RECORD SET:
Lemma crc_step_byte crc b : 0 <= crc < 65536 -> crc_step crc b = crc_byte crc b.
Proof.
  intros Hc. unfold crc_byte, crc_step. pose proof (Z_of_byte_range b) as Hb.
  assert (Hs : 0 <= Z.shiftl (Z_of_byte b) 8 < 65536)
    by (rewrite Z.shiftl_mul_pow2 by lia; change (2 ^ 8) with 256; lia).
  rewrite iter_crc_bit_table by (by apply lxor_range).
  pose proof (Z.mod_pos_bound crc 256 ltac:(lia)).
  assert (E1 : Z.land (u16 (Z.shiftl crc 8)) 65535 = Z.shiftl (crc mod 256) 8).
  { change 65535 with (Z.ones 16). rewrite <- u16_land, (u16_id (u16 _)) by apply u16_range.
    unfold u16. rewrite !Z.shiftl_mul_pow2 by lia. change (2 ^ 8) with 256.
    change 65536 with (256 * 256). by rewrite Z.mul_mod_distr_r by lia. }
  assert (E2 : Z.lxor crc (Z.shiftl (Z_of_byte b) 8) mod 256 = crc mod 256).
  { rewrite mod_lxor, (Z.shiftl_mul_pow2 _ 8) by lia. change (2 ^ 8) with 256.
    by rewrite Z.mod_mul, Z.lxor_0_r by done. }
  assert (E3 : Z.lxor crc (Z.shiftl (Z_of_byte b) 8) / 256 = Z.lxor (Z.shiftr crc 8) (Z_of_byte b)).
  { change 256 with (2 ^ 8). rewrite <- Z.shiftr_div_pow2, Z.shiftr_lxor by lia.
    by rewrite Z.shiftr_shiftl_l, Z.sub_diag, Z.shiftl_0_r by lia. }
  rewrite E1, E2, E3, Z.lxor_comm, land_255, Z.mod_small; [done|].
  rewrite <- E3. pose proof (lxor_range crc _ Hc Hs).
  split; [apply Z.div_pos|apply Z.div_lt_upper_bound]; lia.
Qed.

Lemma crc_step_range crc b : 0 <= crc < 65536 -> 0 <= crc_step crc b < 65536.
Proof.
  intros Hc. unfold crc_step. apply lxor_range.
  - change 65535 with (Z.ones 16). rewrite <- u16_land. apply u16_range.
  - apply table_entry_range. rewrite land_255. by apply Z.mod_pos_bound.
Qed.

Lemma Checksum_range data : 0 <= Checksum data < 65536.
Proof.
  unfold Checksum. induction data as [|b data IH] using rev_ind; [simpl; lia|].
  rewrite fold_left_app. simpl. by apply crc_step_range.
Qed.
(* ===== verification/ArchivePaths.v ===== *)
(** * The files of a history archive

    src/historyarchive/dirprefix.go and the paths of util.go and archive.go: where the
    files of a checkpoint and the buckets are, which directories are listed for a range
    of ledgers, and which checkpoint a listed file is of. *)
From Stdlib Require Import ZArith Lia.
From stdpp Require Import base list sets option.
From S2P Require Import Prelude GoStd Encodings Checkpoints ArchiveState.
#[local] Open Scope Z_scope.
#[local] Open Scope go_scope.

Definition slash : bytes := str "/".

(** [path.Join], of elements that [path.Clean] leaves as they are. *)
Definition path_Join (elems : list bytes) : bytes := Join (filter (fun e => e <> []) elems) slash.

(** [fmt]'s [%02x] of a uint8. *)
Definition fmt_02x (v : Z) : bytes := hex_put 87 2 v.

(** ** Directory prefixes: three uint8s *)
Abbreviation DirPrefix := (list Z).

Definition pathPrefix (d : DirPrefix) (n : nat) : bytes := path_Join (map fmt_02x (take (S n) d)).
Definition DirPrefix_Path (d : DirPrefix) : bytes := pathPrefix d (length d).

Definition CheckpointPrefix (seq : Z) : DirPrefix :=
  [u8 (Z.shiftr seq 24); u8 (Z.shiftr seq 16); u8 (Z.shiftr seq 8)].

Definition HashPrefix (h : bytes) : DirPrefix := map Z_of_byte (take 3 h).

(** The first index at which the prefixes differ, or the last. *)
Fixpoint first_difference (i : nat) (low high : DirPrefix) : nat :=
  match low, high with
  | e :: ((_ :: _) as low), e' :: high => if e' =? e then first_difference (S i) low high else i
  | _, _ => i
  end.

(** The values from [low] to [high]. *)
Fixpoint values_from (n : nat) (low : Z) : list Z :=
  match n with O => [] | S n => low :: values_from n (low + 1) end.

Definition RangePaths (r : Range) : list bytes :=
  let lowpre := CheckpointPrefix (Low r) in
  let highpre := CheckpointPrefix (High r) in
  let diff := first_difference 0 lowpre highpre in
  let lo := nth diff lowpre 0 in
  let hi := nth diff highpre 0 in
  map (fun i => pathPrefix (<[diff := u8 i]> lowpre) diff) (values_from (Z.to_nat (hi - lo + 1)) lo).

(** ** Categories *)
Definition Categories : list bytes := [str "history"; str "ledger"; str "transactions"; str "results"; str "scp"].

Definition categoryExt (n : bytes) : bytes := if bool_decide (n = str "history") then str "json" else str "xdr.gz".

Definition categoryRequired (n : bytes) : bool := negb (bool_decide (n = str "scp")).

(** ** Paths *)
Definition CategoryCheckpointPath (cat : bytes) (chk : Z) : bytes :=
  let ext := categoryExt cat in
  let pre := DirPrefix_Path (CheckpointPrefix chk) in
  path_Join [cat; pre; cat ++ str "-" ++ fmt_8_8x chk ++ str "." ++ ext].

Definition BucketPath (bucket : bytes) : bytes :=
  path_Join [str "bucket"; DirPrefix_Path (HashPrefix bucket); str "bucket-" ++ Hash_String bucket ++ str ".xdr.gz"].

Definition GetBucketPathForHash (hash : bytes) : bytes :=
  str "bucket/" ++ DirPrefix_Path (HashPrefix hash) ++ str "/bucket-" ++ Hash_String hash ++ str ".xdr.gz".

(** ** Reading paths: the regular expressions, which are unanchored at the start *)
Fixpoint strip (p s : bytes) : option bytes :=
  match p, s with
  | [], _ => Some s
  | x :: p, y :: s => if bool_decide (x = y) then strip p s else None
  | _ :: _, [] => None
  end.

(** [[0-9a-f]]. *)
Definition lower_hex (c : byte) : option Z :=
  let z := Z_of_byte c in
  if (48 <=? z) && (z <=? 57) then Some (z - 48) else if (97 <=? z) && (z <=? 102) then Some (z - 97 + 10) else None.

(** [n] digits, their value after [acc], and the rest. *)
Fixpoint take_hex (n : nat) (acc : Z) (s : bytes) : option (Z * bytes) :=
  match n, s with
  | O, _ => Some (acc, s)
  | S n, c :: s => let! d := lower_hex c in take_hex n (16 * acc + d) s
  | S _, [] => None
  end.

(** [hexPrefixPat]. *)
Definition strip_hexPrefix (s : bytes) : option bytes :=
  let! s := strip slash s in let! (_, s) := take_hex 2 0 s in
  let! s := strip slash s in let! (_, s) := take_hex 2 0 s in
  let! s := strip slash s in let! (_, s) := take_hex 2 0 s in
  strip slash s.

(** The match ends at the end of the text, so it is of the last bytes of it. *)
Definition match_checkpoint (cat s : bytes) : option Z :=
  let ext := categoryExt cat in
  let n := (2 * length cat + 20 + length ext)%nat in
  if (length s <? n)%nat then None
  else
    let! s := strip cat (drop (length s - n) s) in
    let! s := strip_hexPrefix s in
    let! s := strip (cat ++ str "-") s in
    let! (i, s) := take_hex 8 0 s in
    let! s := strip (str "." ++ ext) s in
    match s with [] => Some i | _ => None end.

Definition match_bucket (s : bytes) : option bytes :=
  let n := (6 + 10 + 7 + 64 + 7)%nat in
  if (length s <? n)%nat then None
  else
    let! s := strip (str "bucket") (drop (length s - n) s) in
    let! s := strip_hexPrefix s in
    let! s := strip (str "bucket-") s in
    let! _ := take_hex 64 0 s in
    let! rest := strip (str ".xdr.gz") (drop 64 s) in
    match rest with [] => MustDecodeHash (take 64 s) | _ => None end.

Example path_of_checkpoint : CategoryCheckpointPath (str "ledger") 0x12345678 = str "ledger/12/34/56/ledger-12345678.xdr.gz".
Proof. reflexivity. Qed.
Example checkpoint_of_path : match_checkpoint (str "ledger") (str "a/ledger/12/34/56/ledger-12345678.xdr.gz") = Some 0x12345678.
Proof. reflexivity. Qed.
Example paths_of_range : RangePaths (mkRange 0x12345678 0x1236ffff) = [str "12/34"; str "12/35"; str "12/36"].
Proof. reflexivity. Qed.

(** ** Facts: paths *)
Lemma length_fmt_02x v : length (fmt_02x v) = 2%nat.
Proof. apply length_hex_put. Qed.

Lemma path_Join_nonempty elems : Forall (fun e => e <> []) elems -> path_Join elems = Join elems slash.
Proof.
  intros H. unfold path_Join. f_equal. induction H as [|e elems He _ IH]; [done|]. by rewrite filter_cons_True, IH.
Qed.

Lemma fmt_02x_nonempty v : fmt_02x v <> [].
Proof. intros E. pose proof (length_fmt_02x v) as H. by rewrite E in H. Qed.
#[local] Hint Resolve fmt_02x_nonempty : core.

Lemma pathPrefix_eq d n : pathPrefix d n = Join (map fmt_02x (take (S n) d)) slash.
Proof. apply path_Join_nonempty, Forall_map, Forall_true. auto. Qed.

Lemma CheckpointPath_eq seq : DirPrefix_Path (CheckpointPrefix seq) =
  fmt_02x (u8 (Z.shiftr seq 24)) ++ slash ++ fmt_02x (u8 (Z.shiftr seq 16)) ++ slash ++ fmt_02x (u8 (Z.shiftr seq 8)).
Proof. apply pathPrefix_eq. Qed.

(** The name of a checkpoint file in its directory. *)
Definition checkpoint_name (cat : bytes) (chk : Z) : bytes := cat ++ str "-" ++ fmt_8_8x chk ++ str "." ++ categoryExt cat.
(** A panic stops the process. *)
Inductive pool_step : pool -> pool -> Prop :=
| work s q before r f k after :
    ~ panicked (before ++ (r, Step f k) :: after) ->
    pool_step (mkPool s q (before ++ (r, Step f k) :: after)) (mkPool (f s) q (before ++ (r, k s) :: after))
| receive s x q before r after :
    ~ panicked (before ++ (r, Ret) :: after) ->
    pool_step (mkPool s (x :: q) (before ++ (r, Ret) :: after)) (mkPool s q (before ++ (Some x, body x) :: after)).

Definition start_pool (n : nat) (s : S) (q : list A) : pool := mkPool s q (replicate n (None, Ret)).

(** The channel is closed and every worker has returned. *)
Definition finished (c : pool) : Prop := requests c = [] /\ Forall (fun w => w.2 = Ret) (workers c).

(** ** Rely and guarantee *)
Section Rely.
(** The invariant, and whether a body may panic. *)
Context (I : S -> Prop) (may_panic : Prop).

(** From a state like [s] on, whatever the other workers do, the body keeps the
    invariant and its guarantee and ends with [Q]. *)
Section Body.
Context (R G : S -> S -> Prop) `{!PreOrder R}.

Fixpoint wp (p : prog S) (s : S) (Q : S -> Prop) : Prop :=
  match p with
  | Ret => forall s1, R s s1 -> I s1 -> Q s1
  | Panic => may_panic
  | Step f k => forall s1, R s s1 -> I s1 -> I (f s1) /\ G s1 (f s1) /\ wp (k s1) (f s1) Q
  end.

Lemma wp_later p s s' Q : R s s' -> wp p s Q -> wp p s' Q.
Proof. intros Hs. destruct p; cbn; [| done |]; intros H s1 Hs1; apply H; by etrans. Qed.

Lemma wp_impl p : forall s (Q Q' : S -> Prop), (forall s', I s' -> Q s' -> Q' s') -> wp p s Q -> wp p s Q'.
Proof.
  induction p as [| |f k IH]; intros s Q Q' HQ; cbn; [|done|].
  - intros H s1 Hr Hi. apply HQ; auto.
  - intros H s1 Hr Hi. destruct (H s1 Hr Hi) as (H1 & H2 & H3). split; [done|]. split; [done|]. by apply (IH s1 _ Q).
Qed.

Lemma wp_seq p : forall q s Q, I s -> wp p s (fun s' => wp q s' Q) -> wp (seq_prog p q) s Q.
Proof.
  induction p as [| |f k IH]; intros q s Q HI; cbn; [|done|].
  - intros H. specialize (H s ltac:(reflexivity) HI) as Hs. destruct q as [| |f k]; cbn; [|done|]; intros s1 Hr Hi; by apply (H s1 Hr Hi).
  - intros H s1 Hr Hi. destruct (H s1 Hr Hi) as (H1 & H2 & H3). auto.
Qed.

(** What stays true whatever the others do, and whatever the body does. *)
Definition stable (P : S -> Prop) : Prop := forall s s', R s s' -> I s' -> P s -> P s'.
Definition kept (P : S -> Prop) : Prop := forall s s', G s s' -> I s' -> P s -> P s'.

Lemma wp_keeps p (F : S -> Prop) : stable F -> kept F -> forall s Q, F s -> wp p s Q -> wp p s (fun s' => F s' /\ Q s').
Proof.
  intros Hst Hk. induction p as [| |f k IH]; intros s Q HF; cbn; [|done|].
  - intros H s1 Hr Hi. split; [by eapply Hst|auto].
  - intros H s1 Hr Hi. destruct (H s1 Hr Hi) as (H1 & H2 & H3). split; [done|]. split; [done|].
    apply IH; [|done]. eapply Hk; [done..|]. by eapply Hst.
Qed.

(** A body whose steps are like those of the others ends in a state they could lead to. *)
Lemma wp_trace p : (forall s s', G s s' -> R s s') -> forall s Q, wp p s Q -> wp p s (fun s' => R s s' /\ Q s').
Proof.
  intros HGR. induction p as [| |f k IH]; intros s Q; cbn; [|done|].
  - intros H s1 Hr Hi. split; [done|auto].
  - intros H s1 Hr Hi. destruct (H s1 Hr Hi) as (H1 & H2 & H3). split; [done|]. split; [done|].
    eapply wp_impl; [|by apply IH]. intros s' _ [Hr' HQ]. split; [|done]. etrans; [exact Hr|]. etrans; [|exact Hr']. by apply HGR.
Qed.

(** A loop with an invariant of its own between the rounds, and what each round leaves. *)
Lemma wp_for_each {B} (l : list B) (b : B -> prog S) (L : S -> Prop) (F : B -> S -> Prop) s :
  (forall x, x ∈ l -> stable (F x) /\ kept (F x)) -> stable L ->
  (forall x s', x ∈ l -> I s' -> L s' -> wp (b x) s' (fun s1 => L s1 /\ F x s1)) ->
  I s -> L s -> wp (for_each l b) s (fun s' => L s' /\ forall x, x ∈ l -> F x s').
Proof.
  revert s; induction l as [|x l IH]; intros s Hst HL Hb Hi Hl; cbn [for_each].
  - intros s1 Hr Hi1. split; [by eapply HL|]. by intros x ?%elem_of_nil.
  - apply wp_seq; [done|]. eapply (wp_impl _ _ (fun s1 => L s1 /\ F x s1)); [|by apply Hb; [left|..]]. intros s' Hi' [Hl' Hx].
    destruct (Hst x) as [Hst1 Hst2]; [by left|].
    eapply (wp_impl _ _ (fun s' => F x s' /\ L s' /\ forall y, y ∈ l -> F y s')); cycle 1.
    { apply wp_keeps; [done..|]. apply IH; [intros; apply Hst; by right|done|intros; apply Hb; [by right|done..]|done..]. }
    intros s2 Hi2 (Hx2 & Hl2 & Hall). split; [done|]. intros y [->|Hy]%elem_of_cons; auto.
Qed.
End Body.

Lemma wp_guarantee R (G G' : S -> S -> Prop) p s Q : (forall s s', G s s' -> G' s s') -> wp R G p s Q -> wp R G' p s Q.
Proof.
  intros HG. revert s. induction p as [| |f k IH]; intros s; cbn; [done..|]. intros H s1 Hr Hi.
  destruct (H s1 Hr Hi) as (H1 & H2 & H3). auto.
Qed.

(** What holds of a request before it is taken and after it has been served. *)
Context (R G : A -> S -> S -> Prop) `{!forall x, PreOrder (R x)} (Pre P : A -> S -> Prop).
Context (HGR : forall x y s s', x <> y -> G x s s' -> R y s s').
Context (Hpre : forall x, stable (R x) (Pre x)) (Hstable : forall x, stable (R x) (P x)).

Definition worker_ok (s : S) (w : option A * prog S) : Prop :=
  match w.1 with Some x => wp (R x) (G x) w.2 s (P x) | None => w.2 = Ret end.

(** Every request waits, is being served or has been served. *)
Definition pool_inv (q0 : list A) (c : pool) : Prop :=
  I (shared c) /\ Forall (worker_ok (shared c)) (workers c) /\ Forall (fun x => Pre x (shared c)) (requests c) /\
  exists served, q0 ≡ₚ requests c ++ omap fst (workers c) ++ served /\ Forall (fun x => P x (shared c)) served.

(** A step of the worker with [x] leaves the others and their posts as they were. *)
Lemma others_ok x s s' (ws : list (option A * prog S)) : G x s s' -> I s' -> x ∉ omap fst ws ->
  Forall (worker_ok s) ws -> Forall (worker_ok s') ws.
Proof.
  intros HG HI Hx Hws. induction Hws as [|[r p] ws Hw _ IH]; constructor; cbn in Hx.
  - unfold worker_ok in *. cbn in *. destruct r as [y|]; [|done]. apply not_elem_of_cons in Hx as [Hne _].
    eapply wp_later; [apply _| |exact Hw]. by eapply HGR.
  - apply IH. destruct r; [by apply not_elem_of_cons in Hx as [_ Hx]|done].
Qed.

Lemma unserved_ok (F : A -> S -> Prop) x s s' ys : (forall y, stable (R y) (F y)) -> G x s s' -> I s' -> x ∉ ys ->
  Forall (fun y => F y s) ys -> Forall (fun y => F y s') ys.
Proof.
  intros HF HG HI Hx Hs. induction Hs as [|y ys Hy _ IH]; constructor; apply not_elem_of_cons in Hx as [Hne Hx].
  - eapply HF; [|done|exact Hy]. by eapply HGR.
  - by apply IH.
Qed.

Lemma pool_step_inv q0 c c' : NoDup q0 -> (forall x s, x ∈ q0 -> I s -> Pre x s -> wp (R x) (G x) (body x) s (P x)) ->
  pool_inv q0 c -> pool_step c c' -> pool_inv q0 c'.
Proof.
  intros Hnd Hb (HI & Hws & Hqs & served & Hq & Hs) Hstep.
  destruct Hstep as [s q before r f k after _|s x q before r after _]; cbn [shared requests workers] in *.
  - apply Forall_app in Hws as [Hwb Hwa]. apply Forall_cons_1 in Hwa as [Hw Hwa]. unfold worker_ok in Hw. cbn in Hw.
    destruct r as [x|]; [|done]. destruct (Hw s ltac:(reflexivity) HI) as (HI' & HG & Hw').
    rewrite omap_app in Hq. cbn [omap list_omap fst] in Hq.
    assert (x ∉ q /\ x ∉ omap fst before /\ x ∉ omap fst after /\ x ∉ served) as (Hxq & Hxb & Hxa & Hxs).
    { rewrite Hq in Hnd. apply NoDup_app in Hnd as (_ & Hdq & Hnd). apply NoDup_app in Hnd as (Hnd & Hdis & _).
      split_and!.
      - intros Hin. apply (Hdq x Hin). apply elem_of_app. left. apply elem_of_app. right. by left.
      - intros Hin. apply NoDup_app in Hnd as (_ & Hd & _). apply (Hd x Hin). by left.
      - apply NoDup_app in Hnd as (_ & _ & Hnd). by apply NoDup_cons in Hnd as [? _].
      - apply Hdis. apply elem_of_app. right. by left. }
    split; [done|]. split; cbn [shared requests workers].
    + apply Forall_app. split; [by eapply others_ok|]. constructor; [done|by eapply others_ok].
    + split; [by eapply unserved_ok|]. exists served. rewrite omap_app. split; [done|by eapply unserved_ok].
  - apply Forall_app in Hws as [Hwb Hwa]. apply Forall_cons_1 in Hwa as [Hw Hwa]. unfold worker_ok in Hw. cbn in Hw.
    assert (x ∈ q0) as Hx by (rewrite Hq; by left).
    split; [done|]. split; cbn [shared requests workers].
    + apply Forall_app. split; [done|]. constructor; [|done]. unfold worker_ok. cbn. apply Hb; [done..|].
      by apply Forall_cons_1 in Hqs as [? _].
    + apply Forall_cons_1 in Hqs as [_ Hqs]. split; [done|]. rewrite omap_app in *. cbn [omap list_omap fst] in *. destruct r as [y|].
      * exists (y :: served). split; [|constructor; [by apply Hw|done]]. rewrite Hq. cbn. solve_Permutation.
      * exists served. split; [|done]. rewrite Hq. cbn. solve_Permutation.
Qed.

WORK INSTRUCTIONS: In the entries above, the lines between the one holding "Lemma crc_step_range crc" and the one holding "Definition DirPrefix_Path (d", inclusive, are to be printed exactly as written, and those alone.

ANSWER TO THIS TASK:
Lemma crc_step_range crc b : 0 <= crc < 65536 -> 0 <= crc_step crc b < 65536.
Proof.
  intros Hc. unfold crc_step. apply lxor_range.
  - change 65535 with (Z.ones 16). rewrite <- u16_land. apply u16_range.
  - apply table_entry_range. rewrite land_255. by apply Z.mod_pos_bound.
Qed.

Lemma Checksum_range data : 0 <= Checksum data < 65536.
Proof.
  unfold Checksum. induction data as [|b data IH] using rev_ind; [simpl; lia|].
  rewrite fold_left_app. simpl. by apply crc_step_range.
Qed.
(* ===== verification/ArchivePaths.v ===== *)
(** * The files of a history archive

    src/historyarchive/dirprefix.go and the paths of util.go and archive.go: where the
    files of a checkpoint and the buckets are, which directories are listed for a range
    of ledgers, and which checkpoint a listed file is of. *)
From Stdlib Require Import ZArith Lia.
From stdpp Require Import base list sets option.
From S2P Require Import Prelude GoStd Encodings Checkpoints ArchiveState.
#[local] Open Scope Z_scope.
#[local] Open Scope go_scope.

Definition slash : bytes := str "/".

(** [path.Join], of elements that [path.Clean] leaves as they are. *)
Definition path_Join (elems : list bytes) : bytes := Join (filter (fun e => e <> []) elems) slash.

(** [fmt]'s [%02x] of a uint8. *)
Definition fmt_02x (v : Z) : bytes := hex_put 87 2 v.

(** ** Directory prefixes: three uint8s *)
Abbreviation DirPrefix := (list Z).

Definition pathPrefix (d : DirPrefix) (n : nat) : bytes := path_Join (map fmt_02x (take (S n) d)).
Definition DirPrefix_Path (d : DirPrefix) : bytes := pathPrefix d (length d).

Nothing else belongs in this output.